Als ich in der Fortbildung zum Imagery Rescripting & Reprocessing Therapy (kurz IRRT) saß und Professor Schmucker zuhörte, wurde mir klar was für ein Weg hinter dieser traumatherapeutischen Methode eigentlich steckt.

Mervyn Schmucker hat vor Jahrzehnten bereits mit Imaginationsbehandlungen klinische Untersuchungen durchgeführt. Damals noch als Clinical Associate Professor an der University of Pennsylvania. Beeindruckend ist auch, dass er ein langjähriger Mitarbeiter von Aaron Beck gewesen ist.
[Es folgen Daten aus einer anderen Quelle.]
(** Two hosts with different secret names hold their credentials side by
    side. *)
Lemma separate_credentials (a b : string) (config : Config) (env : Env) (now : Z)
    (ra rb : string) (w : World) :
  let name_a := buildSecretName a SecretRefreshToken in
  let name_b := buildSecretName b SecretRefreshToken in
  a <> b -> name_a <> name_b ->
  provider_always_succeeds env ->
  Js.falsy ra = false -> Js.falsy rb = false ->
  cached_fresh now a w = None -> cached_fresh now b w = None ->
  let w1 := snd (storeRefreshToken b rb (snd (storeRefreshToken a ra w))) in
  exists (A B : TokenResponse) (w2 w3 : World),
    getIdTokenForTenant config env now a w1 = (Ok (id_token A), w2)
    /\ getIdTokenForTenant config env now b w2 = (Ok (id_token B), w3)
    /\ token_endpoint env (KvGet name_a :: sent w1) (refresh_form config ra) 0%nat
       = NetResponse 200 A
    /\ token_endpoint env (KvGet name_b :: sent w2) (refresh_form config rb) 0%nat
       = NetResponse 200 B
    /\ idTokenCache w3 !! a
       = Some {| token := id_token A;
                 expiresAt := now + idTokenCacheSeconds config * 1000 |}
    /\ idTokenCache w3 !! b
       = Some {| token := id_token B;
                 expiresAt := now + idTokenCacheSeconds config * 1000 |}
    /\ vault w3 !! name_a
       = Some (if Js.falsy (refresh_token A) then ra else refresh_token A)
    /\ vault w3 !! name_b
       = Some (if Js.falsy (refresh_token B) then rb else refresh_token B)
    /\ token_posts w2 = S (token_posts w)
    /\ token_posts w3 = S (S (token_posts w)).
Proof.
  intros name_a name_b Hab Hnames Hprovider Hra Hrb Hma Hmb w1.
  assert (Hcache1 : idTokenCache w1 = idTokenCache w) by reflexivity.
  assert (Hvault1 : vault w1 = <[name_b := rb]> (<[name_a := ra]> (vault w))) by reflexivity.
  destruct (Hprovider (KvGet name_a :: sent w1) (refresh_form config ra))
    as (A & HA & HidA).
  assert (Ha1 : vault w1 !! name_a = Some ra).
  { rewrite Hvault1, lookup_insert_ne by congruence. apply lookup_insert_eq. }
  destruct (getIdTokenForTenant_answered config env now a ra A w1 Hma Ha1 Hra HA HidA)
    as (w2 & Hcall2 & Hcache2 & Hvault2 & Hposts2).
  fold name_a in Hvault2.
  destruct (Hprovider (KvGet name_b :: sent w2) (refresh_form config rb))
    as (B & HB & HidB).
  assert (Hb2 : vault w2 !! name_b = Some rb).
  { rewrite Hvault2, Hvault1.
    destruct (Js.falsy (refresh_token A));
      rewrite ?(lookup_insert_ne _ name_a name_b) by exact Hnames; apply lookup_insert_eq. }
  assert (Hmb2 : cached_fresh now b w2 = None).
  { unfold cached_fresh in *. rewrite Hcache2, Hcache1, lookup_insert_ne by exact Hab.
    exact Hmb. }
  destruct (getIdTokenForTenant_answered config env now b rb B w2 Hmb2 Hb2 Hrb HB HidB)
    as (w3 & Hcall3 & Hcache3 & Hvault3 & Hposts3).
  fold name_b in Hvault3.
  exists A, B, w2, w3.
  split; [exact Hcall2|]. split; [exact Hcall3|]. split; [exact HA|]. split; [exact HB|].
  split; [rewrite Hcache3, lookup_insert_ne by congruence; rewrite Hcache2;
          apply lookup_insert_eq|].
  split; [rewrite Hcache3; apply lookup_insert_eq|].
  split.
  - rewrite Hvault3.
    assert (Ha2 : vault w2 !! name_a
                  = Some (if Js.falsy (refresh_token A) then ra else refresh_token A)).
    { rewrite Hvault2, Hvault1. destruct (Js.falsy (refresh_token A)).
      - rewrite lookup_insert_ne by congruence. apply lookup_insert_eq.
      - apply lookup_insert_eq. }
    destruct (Js.falsy (refresh_token B)); [exact Ha2|].
    rewrite lookup_insert_ne by congruence. exact Ha2.
  - split; [|split; [exact Hposts2 | rewrite Hposts3, Hposts2; reflexivity]].
    rewrite Hvault3. destruct (Js.falsy (refresh_token B)); [exact Hb2|].
    apply lookup_insert_eq.
Qed.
Beck wiederum galt als Vater der Verhaltenstherapie und ist am 01.11.2021 verstorben. Zum anderen forschte er gemeinsam mit Edna Foa an PTSD-Behandlungsformen. Frau Foa ist wiederum bekannt für ihre prolonogierte Exposition. Darüber hinaus ist er Supervidand und Arbeitskollege von Jeffrey Young gewesen. Der Begründer der Schematherapie. In dem Mann steckt also wirklich ein Stück Psychotherapiegeschichte.

Inzwischen leitet Prof. Schmucker in den deutschsprachigen Ländern IRRT-Seminare, zertifizierte Trainings, Weiterbildungsworkshops und Supervision in der Anwendung der IRRT.

Die Idee hinter IRRT

Über Studien und die Praxis hinweg zeigt die Methode eine solide Effektstärke. Insofern, dass Intrusionen, Flashbacks und weitere traumabezogene Symptome sich zurückbilden. Inzwischen findet die Methode nicht nur in der Behandlung einer PTSD Anwendung. Auch bei Ängsten und bei anhaltender Trauer werden gute Erfolge erzielt. Doch wie ist das möglich? Im Buch werden im ersten Teil des Buches die Entwicklung und anschließend das Konzept der IRRT gut verständlich erklärt.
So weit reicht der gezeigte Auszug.